■ **Exercise directions**: Compute how many lines in the data below hold the word "Prelude", then report that number with nothing else.

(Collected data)
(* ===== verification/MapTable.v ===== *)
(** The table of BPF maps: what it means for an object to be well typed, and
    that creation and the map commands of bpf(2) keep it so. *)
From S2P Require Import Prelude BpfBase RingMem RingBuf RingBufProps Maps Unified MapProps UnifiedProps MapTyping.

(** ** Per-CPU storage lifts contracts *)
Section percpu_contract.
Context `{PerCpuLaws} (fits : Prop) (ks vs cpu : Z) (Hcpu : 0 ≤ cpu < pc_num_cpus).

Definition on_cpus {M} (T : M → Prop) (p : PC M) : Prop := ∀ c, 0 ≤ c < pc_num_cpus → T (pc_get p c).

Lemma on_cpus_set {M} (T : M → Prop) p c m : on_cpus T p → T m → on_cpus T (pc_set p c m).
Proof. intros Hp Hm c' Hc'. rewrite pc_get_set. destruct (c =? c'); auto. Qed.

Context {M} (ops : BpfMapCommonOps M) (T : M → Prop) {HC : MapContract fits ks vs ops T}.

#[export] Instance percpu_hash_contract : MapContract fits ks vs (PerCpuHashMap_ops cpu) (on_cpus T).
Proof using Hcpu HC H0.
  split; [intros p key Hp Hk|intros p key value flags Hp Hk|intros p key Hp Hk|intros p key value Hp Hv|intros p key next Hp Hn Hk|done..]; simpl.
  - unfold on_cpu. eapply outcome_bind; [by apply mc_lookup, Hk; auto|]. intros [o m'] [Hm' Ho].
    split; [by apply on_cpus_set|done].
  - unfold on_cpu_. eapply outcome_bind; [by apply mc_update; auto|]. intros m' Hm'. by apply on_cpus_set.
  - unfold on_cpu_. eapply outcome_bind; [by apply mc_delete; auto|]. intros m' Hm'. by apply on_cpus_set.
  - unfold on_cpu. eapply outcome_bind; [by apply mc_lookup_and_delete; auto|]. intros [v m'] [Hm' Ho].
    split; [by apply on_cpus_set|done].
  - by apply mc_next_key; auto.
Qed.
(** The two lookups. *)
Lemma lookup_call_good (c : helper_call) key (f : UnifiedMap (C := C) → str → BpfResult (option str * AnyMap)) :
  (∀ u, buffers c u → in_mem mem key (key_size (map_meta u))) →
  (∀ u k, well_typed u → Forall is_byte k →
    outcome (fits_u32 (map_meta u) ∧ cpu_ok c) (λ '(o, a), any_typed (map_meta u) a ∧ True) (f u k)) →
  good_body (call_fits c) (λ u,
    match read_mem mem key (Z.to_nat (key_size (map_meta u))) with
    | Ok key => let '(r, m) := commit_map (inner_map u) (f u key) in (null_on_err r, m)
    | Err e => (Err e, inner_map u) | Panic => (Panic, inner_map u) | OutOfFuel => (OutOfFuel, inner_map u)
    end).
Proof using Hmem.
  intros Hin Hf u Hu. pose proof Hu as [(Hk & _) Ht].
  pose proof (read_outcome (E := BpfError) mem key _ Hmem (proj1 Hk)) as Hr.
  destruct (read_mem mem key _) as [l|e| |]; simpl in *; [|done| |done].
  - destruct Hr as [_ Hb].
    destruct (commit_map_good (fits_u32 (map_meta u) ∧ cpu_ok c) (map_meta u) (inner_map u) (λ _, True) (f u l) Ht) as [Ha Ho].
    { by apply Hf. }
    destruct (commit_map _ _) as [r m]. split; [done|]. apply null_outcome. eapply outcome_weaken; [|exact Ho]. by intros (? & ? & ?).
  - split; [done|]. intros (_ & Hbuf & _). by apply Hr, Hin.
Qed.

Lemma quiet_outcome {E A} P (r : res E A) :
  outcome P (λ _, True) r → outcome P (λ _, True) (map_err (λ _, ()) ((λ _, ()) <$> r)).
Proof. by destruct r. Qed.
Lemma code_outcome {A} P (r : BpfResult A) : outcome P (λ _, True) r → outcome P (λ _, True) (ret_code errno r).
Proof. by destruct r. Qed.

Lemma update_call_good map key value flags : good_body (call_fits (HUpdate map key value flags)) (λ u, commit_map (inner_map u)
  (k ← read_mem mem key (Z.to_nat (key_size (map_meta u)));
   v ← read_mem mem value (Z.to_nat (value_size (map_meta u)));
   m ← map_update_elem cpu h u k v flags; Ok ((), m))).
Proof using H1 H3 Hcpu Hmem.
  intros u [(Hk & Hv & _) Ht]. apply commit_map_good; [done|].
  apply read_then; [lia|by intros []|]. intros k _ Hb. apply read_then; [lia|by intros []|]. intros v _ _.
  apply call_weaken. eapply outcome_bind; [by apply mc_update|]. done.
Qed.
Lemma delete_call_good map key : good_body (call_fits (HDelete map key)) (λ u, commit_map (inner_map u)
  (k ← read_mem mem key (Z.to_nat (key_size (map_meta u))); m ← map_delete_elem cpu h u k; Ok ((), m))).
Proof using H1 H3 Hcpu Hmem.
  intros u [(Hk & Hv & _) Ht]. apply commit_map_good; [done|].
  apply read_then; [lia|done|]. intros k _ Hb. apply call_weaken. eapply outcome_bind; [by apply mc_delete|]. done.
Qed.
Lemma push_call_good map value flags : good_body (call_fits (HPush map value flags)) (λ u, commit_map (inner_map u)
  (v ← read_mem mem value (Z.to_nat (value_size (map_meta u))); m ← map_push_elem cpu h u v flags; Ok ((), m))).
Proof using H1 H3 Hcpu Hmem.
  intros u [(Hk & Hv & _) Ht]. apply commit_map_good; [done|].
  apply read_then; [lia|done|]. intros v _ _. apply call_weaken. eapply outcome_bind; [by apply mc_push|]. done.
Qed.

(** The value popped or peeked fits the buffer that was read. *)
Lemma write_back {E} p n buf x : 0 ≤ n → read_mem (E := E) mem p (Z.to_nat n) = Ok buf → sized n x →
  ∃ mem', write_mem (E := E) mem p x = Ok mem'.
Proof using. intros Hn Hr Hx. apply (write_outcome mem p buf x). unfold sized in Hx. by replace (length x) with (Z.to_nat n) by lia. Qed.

==

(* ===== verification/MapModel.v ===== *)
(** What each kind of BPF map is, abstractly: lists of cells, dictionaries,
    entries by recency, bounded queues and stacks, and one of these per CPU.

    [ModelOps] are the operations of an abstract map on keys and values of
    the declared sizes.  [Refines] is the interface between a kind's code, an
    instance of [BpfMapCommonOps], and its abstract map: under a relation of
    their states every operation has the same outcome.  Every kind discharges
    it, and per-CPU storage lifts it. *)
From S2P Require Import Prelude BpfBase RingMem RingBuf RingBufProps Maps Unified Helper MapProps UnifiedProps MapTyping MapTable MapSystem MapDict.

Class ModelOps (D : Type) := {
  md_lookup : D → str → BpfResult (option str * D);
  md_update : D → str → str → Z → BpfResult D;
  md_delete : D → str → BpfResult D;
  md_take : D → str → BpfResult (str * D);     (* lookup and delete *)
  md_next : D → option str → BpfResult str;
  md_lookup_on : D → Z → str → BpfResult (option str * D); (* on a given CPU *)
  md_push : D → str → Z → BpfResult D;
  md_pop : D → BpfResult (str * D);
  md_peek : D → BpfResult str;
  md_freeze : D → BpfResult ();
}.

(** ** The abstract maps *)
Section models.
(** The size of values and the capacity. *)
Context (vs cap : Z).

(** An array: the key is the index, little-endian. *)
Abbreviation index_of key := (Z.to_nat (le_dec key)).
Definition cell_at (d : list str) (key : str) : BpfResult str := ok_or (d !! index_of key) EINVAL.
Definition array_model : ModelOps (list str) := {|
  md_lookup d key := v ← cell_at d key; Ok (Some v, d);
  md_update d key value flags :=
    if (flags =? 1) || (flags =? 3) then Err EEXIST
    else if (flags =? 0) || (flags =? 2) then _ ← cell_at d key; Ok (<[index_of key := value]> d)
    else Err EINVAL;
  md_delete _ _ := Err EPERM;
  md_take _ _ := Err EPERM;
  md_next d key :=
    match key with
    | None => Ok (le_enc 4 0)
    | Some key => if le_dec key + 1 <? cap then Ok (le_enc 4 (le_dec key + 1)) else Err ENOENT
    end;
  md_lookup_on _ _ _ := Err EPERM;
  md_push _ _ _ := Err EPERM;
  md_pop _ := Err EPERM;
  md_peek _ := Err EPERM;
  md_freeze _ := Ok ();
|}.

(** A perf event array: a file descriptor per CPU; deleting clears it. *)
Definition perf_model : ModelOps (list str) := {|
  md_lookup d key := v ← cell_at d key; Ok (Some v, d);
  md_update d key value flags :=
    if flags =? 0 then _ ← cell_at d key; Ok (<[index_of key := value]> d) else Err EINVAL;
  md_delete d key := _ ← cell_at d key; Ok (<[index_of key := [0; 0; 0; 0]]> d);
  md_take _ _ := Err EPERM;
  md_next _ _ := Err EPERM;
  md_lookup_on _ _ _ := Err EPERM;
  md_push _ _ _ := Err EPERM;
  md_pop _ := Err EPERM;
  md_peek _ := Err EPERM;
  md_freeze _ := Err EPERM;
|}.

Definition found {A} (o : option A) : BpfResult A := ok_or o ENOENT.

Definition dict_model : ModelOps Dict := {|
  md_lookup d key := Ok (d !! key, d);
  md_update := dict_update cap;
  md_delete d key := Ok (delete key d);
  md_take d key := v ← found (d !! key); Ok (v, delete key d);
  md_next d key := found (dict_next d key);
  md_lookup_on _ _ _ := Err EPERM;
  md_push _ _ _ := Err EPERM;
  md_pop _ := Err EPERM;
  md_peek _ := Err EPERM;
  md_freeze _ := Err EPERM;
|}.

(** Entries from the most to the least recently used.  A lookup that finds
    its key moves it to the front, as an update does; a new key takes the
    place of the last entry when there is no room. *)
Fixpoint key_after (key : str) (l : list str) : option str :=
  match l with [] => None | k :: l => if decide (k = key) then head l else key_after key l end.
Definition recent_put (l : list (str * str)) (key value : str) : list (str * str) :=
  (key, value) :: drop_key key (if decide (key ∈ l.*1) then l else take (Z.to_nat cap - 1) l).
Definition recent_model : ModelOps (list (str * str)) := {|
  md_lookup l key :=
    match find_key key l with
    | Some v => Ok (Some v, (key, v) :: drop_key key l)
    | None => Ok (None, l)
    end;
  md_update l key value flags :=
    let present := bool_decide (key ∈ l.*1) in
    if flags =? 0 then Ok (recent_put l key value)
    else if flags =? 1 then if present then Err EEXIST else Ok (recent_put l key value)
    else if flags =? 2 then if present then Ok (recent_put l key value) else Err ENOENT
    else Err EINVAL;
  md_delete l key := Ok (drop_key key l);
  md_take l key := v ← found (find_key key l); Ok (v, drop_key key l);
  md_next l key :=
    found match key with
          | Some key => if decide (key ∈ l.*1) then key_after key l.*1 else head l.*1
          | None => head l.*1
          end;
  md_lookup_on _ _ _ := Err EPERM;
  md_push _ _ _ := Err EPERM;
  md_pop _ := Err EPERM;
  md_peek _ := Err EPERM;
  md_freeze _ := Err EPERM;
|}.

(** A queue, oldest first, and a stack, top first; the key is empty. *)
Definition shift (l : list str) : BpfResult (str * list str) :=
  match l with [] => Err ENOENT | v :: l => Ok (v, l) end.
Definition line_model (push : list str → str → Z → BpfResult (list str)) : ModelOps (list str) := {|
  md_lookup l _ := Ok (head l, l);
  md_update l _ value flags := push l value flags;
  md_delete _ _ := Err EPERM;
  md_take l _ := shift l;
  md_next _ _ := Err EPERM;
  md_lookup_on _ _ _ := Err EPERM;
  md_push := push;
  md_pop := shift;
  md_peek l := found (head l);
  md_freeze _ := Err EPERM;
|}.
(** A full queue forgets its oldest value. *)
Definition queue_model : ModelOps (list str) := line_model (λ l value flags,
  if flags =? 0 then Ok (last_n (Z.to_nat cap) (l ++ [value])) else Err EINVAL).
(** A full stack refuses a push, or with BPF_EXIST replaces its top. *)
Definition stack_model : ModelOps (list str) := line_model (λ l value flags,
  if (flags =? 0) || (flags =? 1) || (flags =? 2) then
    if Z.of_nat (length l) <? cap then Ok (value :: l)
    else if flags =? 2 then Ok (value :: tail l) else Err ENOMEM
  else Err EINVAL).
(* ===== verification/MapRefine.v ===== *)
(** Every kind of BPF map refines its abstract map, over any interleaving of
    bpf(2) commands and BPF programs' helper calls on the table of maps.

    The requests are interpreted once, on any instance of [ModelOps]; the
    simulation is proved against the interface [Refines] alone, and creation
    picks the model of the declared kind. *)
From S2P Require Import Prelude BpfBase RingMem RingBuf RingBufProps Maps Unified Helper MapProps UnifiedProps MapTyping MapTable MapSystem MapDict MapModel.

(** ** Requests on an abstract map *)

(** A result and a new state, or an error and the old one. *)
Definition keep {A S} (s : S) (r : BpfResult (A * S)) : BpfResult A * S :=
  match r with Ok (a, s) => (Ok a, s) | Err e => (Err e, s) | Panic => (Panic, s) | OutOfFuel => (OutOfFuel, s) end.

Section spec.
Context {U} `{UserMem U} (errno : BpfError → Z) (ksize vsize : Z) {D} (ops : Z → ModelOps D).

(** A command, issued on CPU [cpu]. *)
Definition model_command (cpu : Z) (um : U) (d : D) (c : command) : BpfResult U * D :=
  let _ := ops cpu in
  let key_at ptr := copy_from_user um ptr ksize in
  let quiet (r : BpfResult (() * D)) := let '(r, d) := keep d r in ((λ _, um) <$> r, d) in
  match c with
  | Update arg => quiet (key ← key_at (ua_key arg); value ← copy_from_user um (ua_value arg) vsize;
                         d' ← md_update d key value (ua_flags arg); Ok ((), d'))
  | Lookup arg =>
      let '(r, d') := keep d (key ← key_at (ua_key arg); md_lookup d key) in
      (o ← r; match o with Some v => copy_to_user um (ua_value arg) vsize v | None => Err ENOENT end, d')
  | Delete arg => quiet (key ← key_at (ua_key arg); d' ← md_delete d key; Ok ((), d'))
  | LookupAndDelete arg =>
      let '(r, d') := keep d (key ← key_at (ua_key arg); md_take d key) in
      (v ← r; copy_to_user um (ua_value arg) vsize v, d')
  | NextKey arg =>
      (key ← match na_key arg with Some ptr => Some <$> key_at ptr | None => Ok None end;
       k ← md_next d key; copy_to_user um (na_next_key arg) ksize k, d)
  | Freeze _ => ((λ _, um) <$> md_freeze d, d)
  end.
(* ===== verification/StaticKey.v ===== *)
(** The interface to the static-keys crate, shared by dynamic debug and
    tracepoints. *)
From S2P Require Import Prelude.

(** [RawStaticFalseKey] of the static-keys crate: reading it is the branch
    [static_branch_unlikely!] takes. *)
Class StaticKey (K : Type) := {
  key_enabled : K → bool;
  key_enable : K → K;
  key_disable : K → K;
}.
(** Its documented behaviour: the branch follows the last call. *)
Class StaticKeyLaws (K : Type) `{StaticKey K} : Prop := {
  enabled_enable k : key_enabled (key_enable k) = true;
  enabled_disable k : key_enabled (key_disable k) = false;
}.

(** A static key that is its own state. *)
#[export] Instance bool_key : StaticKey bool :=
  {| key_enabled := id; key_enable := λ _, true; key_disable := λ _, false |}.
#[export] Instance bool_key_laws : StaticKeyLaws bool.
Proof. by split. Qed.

■ **Result of this task**: 4